Dr. Gorman is a part of the breathing wellness movement, aiming to increase awareness and improve treatment for sleep-related airway conditions like sleep apnea. He has partnered with organizations focused on collaborating with dentists to apply the sciences of Craniofacial Epigenetics (the study of cranial modifications caused by gene expression as opposed to genetic code alteration) and Pneumopedics® (the practical application of oral appliance therapy and non-surgical airway remodeling) in the management of sleep apnea.
For every sleep apnea case at our practice, Dr. Gorman will gather patient data and determine the patient’s specific needs based on home sleep test results, dental impressions, CT scans, and images. Our state-of-the-art technology, paired with Dr. Gorman’s experience with sleep disorders, allows him to find the most effective treatment plan for each individual’s particular case, yielding improved daytime and nighttime breathing for the patient. Together, the application of these sciences allows for underlying causes of airway obstruction to be treated in 98% of cases, resulting in a high success rate among sleep apnea patients.

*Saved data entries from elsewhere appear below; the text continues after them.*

(* ===== verification/CondvarSpec.v ===== *)
(** * What the operations of condvar.c do: a broadcast wakes every waiter, and
    a wait gives the mutex to the next owner before it parks, without losing a
    signal that comes in between. *)

From S2P Require Import Prelude Machine Task WaitQueue Sched SchedQueue SchedOps Sync SyncSpec PoolSpec Mutex MutexSys Condvar.

Open Scope kernel_scope.

Abbreviation cond_at := (obj_at (A := condvar_body)).
Abbreviation cond_eff := (obj_eff (A := condvar_body)).
Abbreviation cond_lockable := (lockable (A := condvar_body)).

Lemma tview_unparked x x' : tview x = tview x' → tview (unparked x) = tview (unparked x').
Proof.
  intros (E1 & E2 & E3 & E4)%tview_eqs. unfold unparked, wakeable, readied, alive, tview.
  rewrite E1, E2, E3. repeat case_match; cbn; congruence.
Qed.

Lemma tview_parked x x' : tview x = tview x' → tview (parked x) = tview (parked x').
Proof.
  intros (E1 & E2 & E3 & E4)%tview_eqs. unfold parked, blockable, alive, tview.
  rewrite E1, E2, E3, E4. repeat case_match; cbn; congruence.
Qed.

Lemma tview_parks x x' : tview x = tview x' → parks x = parks x'.
Proof.
  intros (E1 & E2 & E3 & E4)%tview_eqs. unfold parks, blockable, alive. by rewrite E1, E2, E3, E4.
Qed.

Section spec.
Context {S : Type} `{WakeLaws S}.
Implicit Types y : ystate S.
Implicit Types W : qid → list Z.

Lemma queue_slot W y q t : queues_ok W y → t ∈ W q → slot_ok t = true.
Proof. intros Hok Ht. destruct (qo_rep _ _ Hok q) as [_ Hs]. rewrite Forall_forall in Hs. by apply Hs. Qed.

Lemma head_in {A} (l : list A) t : head l = Some t → t ∈ l.
Proof. destruct l; [done|]. intros [= ->]. by left. Qed.

(** The tasks after the first waiter of [q] was woken. *)
Definition head_woken W (q : qid) y y' : Prop :=
  ∀ j, tview (ytask y' j) =
       if decide (head (W q) = Some j) then tview (unparked (ytask y j)) else tview (ytask y j).

(** ** Unlocking a pooled mutex *)

(** Everything but the mutexes. *)
Definition same_others y y' : Prop :=
  semaphore_pool y' = semaphore_pool y ∧ condvar_pool y' = condvar_pool y ∧ ipc_channels y' = ipc_channels y.

Record unlock_eff W y i y' : Prop := {
  ul_ok : queues_ok (wupd W (Q_mutex i) (tail (W (Q_mutex i)))) y';
  ul_body : body (mutex_at y' i) = match W (Q_mutex i) with
                                   | [] => MutexBody 0 None
                                   | t :: _ => MutexBody (locked (body (mutex_at y i))) (Some t)
                                   end;
  ul_view : head_woken W (Q_mutex i) y y';
  ul_held : yheld y' = yheld y;
  ul_cur : pk_cur (y_sched y') = pk_cur (y_sched y);
  ul_others : same_others y y';
}.

Lemma wake_head {A} W (r : A) (q : qid) y y1 cpu (Q : A → ystate S → Prop) :
  queues_ok W y → queues_ok (wupd W q (tail (W q))) y1 → can_lock L_sched (yheld y1) = true →
  (∀ j, tview (ytask y1 j) = tview (ytask y j)) →
  (∀ y', queues_ok (wupd W q (tail (W q))) y' → head_woken W q y y' → yheld y' = yheld y1 →
     pk_cur (y_sched y') = pk_cur (y_sched y1) → mutex_pool y' = mutex_pool y1 → same_others y1 y' → Q r y') →
  wp ((if bool_decide (head (W q) = None) then mret () else y_unpark cpu (head (W q))) ;; mret r) Q y1.
Proof.
  intros Hok Hok1 Hl Hv HQ. destruct (head (W q)) as [t|] eqn:Hw.
  - rewrite bool_decide_false by done. wp_step.
    eapply wp_mono; [apply (wp_sched_unpark (wupd W q (tail (W q)))); [done|done|]|].
    { eapply queue_slot; [exact Hok|]. by eapply head_in. }
    intros [] y' [Hok' Hv' Hh' Hc' E1 E2 E3 E4]. wp_step. apply HQ; try done.
    intros j. rewrite Hw, Hv'. destruct (decide (j = t)) as [->|].
    + rewrite decide_True by done. apply tview_unparked, Hv.
    + rewrite decide_False by congruence. apply Hv.
  - rewrite bool_decide_true by done. do 3 wp_step. apply HQ; try done. intros j. by rewrite Hw, Hv.
Qed.

Lemma mutex_unlock_spec W y cpu i :
  queues_ok W y → mutex_lockable y i → can_lock L_sched (yheld y) = true →
  wp (mutex_unlock cpu i) (λ _ y', unlock_eff W y i y') y.
Proof.
  intros Hok Hlk Hl. unfold mutex_unlock. wp_step.
  eapply wp_mono; [by apply (mutex_unlock_handoff_spec W)|].
  intros r y1 [-> [Ho Hb Hv Hh Hc (s & p & ->)]].
  set (y1 := sub_set p _) in *.
  eapply (wp_mono _ (λ _, unlock_eff W y i)); [|done].
  assert (∀ m : M (ystate S) unit, wp (m ;; mret ()) (λ _, unlock_eff W y i) y1 → wp m (λ _, unlock_eff W y i) y1) as Hret.
  { intros m. rewrite wp_bind. intros Hm. eapply wp_mono; [exact Hm|]. intros [] y2. done. }
  apply Hret. eapply (wake_head W () (Q_mutex i) y y1); try done; [by rewrite Hh|].
  intros y' Hok' Hv' Hh' Hc' Hm Hoth. split; try done; try congruence.
  unfold obj_at, the_pool in *. cbn in *. by rewrite Hm.
Qed.

(** Pinning and unpinning change only the count of operations. *)
Lemma pin_queues W y i f : queues_ok W y → (∀ m : pooled mutex_body, waiters (f m) = waiters m) →
  queues_ok W (with_pool y (p_upd_obj i f (mutex_pool y))).
Proof.
  intros Hok Hf. apply queues_ok_pool; [done|]. intros j. rewrite p_obj_upd. by case_decide; subst.
Qed.

Lemma drop_op_fields {A} (o : pooled A) : waiters (drop_op o) = waiters o ∧ body (drop_op o) = body o ∧
  destroying (drop_op o) = destroying o.
Proof. unfold drop_op. by case_match. Qed.

Lemma with_pool_tab {A} `{PoolLaws S A} y (p : pool A) : ytab (with_pool y p) = ytab y.
Proof. apply pst_tab. Qed.

Lemma with_pool_task {A} `{PoolLaws S A} y (p : pool A) j : ytask (with_pool y p) j = ytask y j.
Proof. unfold ytask. by rewrite with_pool_tab. Qed.

Definition pool_lockable y (i : Z) : Prop :=
  can_lock L_mutex_pool (yheld y) = true ∧ can_lock (L_mutex i) (yheld y) = true ∧ can_lock L_sched (yheld y) = true.

Lemma mutex_pool_unlock_spec W y cpu h :
  queues_ok W y → pool_lockable y (handle_index h) →
  wp (mutex_pool_unlock cpu h) (λ r y',
    if valid (mutex_pool y) h then r = 1 ∧ unlock_eff W y (handle_index h) y' else r = 0 ∧ y' = y) y.
Proof.
  intros Hok (Hlp & Hlm & Hls). unfold mutex_pool_unlock, mutex_pool_pin, mutex_pool_unpin. wp_step.
  eapply wp_mono; [by apply (pool_pin_spec (A := mutex_body))|]. intros r y0.
  change (the_pool (A := mutex_body) y) with (mutex_pool y).
  destruct (valid (mutex_pool y) h) eqn:Hv; intros [-> ->]; [|by wp_step].
  assert (index_ok (handle_index h) = true) as Hi.
  { apply good_handle. unfold valid in Hv. destruct (bad_handle h); [done|done]. }
  set (i := handle_index h) in *. set (y0 := with_pool y _).
  assert (queues_ok W y0) as Hok0 by (by apply pin_queues).
  assert (yheld y0 = yheld y) as Hh0 by apply with_pool_held.
  wp_step. eapply wp_mono; [apply (mutex_unlock_spec W y0 cpu i); [done|split; [done|by rewrite Hh0]|by rewrite Hh0]|].
  intros [] y1 [Ho1 Hb1 Hv1 Hh1 Hc1 (E1 & E2 & E3)].
  wp_step. eapply wp_mono; [apply (pool_unpin_spec (A := mutex_body)); [by rewrite Hh1, Hh0|done]|].
  intros [] y2 ->. wp_step. split; [done|].
  assert (body (mutex_at y0 i) = body (mutex_at y i)) as Hb0.
  { unfold obj_at, y0. rewrite with_pool_pool. by rewrite p_obj_upd, decide_True. }
  split.
  - apply pin_queues; [exact Ho1|]. intros m. apply drop_op_fields.
  - unfold obj_at at 1. rewrite with_pool_pool, p_obj_upd, decide_True by done.
    rewrite (proj1 (proj2 (drop_op_fields _))). fold (mutex_at y1 i). rewrite Hb1. by rewrite Hb0.
  - intros j. rewrite with_pool_task, Hv1. unfold y0. by rewrite with_pool_task.
  - rewrite with_pool_held. congruence.
  - unfold with_pool. rewrite pst_cur, Hc1. unfold y0, with_pool. apply pst_cur.
  - done.
Qed.

(** ** Condition variables *)

Lemma condvar_dequeue_spec W y i :
  queues_ok W y → cond_lockable y i →
  wp (ylock (L_cond i) ;; waiter ← obj_dequeue (A := condvar_body) i; yunlock (L_cond i) ;; mret waiter)
    (λ r y', r = head (W (Q_cond i)) ∧
       cond_eff W y i (wupd W (Q_cond i) (tail (W (Q_cond i)))) CondvarBody y') y.
Proof.
  intros Hok [Hi Hl]. apply (wp_pst (A := condvar_body)). wp_step. apply wp_plock; [done|]. wp_step.
  eapply wp_mono; [by apply (obj_dequeue_spec (A := condvar_body) W)|].
  intros r y' (-> & tab & q & -> & Hok' & Hx). wp_step. apply wp_punlock. wp_step. split; [done|].
  eapply obj_eff_queue; [by eapply queues_ok_relock|done|]. rewrite p_obj_upd, decide_True by done.
  by destruct (body _).
Qed.

(** The same section with another continuation. *)
Lemma wp_reassoc {A B} (m : M (ystate S) unit) (m1 : M (ystate S) A) (m2 : M (ystate S) unit) (k : A → M (ystate S) B) Q y :
  wp (r ← (m ;; a ← m1; m2 ;; mret a); k r) Q y → wp (m ;; a ← m1; m2 ;; k a) Q y.
Proof.
  unfold wp, mbind, M_bind, mret, M_ret. destruct (m y) as [[[] y1]|]; [|done].
  destruct (m1 y1) as [[a y2]|]; [|done]. by destruct (m2 y2) as [[[] y3]|].
Qed.

Lemma condvar_signal_spec W y cpu i :
  queues_ok W y → cond_lockable y i → can_lock L_sched (yheld y) = true →
  wp (condvar_signal cpu i) (λ r y', r = 1 ∧ queues_ok (wupd W (Q_cond i) (tail (W (Q_cond i)))) y' ∧
    head_woken W (Q_cond i) y y' ∧ yheld y' = yheld y) y.
Proof.
  intros Hok Hlk Hl. unfold condvar_signal. apply wp_reassoc. wp_step.
  eapply wp_mono; [by apply (condvar_dequeue_spec W)|]. intros r y1 [-> [Ho Hb Hv Hh Hc _]].
  apply (wake_head W 1 (Q_cond i) y); try done; [by rewrite Hh|].
  intros y' Hok' Hv' Hh' _ _ _. split; [done|]. split; [done|]. split; [done|]. congruence.
Qed.

(** The loop of [condvar_broadcast] empties the queue and wakes each task in it. *)
Lemma condvar_broadcast_spec W y cpu i :
  queues_ok W y → cond_lockable y i → can_lock L_sched (yheld y) = true →
  wp (condvar_broadcast cpu i) (λ r y', r = 1 ∧ queues_ok (wupd W (Q_cond i) []) y' ∧ yheld y' = yheld y ∧
    ∀ j, tview (ytask y' j) =
         if decide (j ∈ W (Q_cond i)) then tview (unparked (ytask y j)) else tview (ytask y j)) y.
Proof.
  intros Hok Hlk Hl. unfold condvar_broadcast. wp_step.
  set (I := λ (n : nat) (_ : unit) (y' : ystate S), ∃ W' pre, queues_ok W' y' ∧ yheld y' = yheld y ∧
    W (Q_cond i) = pre ++ W' (Q_cond i) ∧ n = length (W' (Q_cond i)) ∧ (∀ q, q ≠ Q_cond i → W' q = W q) ∧
    ∀ j, tview (ytask y' j) = if decide (j ∈ pre) then tview (unparked (ytask y j)) else tview (ytask y j)).
  apply (wp_whileM _ _ _ I _ (length (W (Q_cond i)))).
  { destruct (qo_rep _ _ Hok (Q_cond i)) as [Hq Hs]. pose proof (slots_length _ (q_nodup _ _ _ _ Hq) Hs).
    unfold wq_fuel, MAX_TASKS. lia. }
  { exists W, []. split; [done|]. split; [done|]. split; [done|]. split; [done|]. split; [done|].
    intros j. by rewrite decide_False by apply not_elem_of_nil. }
  intros n [] y1 (W1 & pre & Hok1 & Hh1 & Hpre & -> & Hoth & Hv1).
  apply wp_reassoc. wp_step.
  eapply wp_mono; [apply (condvar_dequeue_spec W1); [done|destruct Hlk; split; [done|by rewrite Hh1]]|].
  intros r y2 [-> [Ho2 Hb2 Hv2 Hh2 _ _]].
  destruct (W1 (Q_cond i)) as [|t l] eqn:Hw; cbn [head tail] in *.
  - rewrite bool_decide_true by done. do 2 wp_step. split; [done|]. rewrite app_nil_r in Hpre.
    split; [|split; [congruence|]].
    + destruct Ho2 as [Hp Hr Hd]. assert (∀ q, wupd W (Q_cond i) [] q = wupd W1 (Q_cond i) [] q) as He.
      { intros q. unfold wupd. case_decide; [done|]. symmetry. by apply Hoth. }
      split; [done|intros q; rewrite He; apply Hr|intros q q' j; rewrite !He; apply Hd].
    + intros j. rewrite Hv2, Hv1, Hpre. done.
  - rewrite bool_decide_false by done. wp_step.
    assert (slot_ok t = true) as Ht by (apply (queue_slot W1 y1 (Q_cond i) t Hok1); rewrite Hw; by left).
    eapply wp_mono; [apply (wp_sched_unpark _ y2 cpu t Ho2); [by rewrite Hh2, Hh1|done]|].
    intros [] y3 [Ho3 Hv3 Hh3 _ _ _ _ _]. wp_step. exists (length l). split; [cbn; lia|].
    exists (wupd W1 (Q_cond i) l), (pre ++ [t]). split; [done|]. split; [congruence|].
    rewrite wupd_eq. split; [by rewrite <- app_assoc|]. split; [done|].
    split; [intros q Hq; rewrite wupd_ne by done; by apply Hoth|].
    assert (NoDup (pre ++ t :: l)) as Hnd.
    { rewrite <- Hpre. apply (q_nodup _ _ _ _ (proj1 (qo_rep _ _ Hok (Q_cond i)))). }
    destruct (NoDup_mid_notin _ pre l t eq_refl Hnd) as [Hnin _].
    intros j. rewrite Hv3. destruct (decide (j = t)) as [->|Hjt].
    + rewrite decide_True by set_solver. apply tview_unparked. rewrite Hv2, Hv1, decide_False by done. done.
    + rewrite Hv2, Hv1. destruct (decide (j ∈ pre)); [by rewrite decide_True by set_solver|].
      by rewrite decide_False by set_solver.
Qed.

(** [condvar_wait] up to its park: the caller is queued on the condition, and
    the mutex is released or handed over, in one critical section. *)
Lemma condvar_wait_enter_spec W y cpu i h t :
  queues_ok W y → cond_lockable y i → pool_lockable (yst y (L_cond i :: yheld y) (ytab y)) (handle_index h) →
  runs y cpu t → (∀ q, t ∉ W q) → valid (mutex_pool y) h = true →
  let W1 := wupd W (Q_cond i) (W (Q_cond i) ++ [t]) in
  wp (condvar_wait_enter cpu i h) (λ r y', r = Some t ∧
    queues_ok (wupd W1 (Q_mutex (handle_index h)) (tail (W (Q_mutex (handle_index h))))) y' ∧
    head_woken W (Q_mutex (handle_index h)) y y' ∧ yheld y' = yheld y ∧
    owner (body (mutex_at y' (handle_index h))) = head (W (Q_mutex (handle_index h)))) y.
Proof.
  intros Hok [Hi Hl] (Hlp & Hlm & Hls) (Hc & Hcur & Ht) Hn Hv W1. unfold condvar_wait_enter.
  rewrite yst_held in Hlp, Hlm, Hls.
  apply (wp_pst (A := condvar_body)). wp_step. apply wp_sched_current; [by apply (pst_pk W)|done|].
  rewrite pst_cur, Hcur, bool_decide_false by done. wp_step. apply wp_plock; [done|]. wp_step.
  eapply wp_mono; [by apply (obj_enqueue_spec (A := condvar_body) W)|].
  intros b y1 (-> & tab & q & -> & Ho1 & Hx). cbn [negb pool_qid condvar_laws] in *. fold W1 in Ho1. wp_step.
  set (y1 := pst y _ tab _) in *.
  assert (mutex_pool y1 = mutex_pool y) as Hmp by done.
  assert (yheld y1 = L_cond i :: yheld y) as Hh1 by apply (pst_held (A := condvar_body)).
  eapply wp_mono; [apply (mutex_pool_unlock_spec W1 y1 cpu h Ho1)|].
  { unfold pool_lockable. by rewrite Hh1. }
  intros r y2. rewrite Hmp, Hv. intros [-> [Ho2 Hb2 Hv2 Hh2 Hc2 _]]. cbn [Z.eqb].
  assert (y2 = yst y2 (L_cond i :: yheld y) (ytab y2)) as -> by (rewrite <- Hh1, <- Hh2; symmetry; apply yst_id).
  wp_step. apply wp_yunlock. wp_step. split; [done|].
  assert (W1 (Q_mutex (handle_index h)) = W (Q_mutex (handle_index h))) as HW1 by (by apply wupd_ne).
  rewrite HW1 in Ho2. split; [|split; [|split]].
  - apply (yst_ok_held _ _ (yheld y)) in Ho2. exact Ho2.
  - intros j. unfold ytask at 1. rewrite yst_tab. fold (ytask y2 j). rewrite (Hv2 j), HW1.
    assert (tview (ytask y1 j) = tview (ytask y j)) as Hvj by (by apply (pst_view (A := condvar_body) _ _ _ _ (t :: W (Q_cond i)))).
    destruct (decide _); [by apply tview_unparked|done].
  - apply yst_held.
  - change (mutex_at (yst y2 ?a ?b) ?k) with (mutex_at y2 k). rewrite Hb2, HW1. by destruct (W (Q_mutex (handle_index h))).
Qed.

End spec.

“I have been helping people suffering from Sleep Apnea with a non-invasive, clinically approved treatment method. This method has allowed my patients to sleep with far fewer events per hour, allowing them to get rid of their CPAP and BiPAP machines. Imagine not having to use one of those machines, getting back a much greater quality of life along with the benefits of being able to breathe better.” – Dr. Gorman.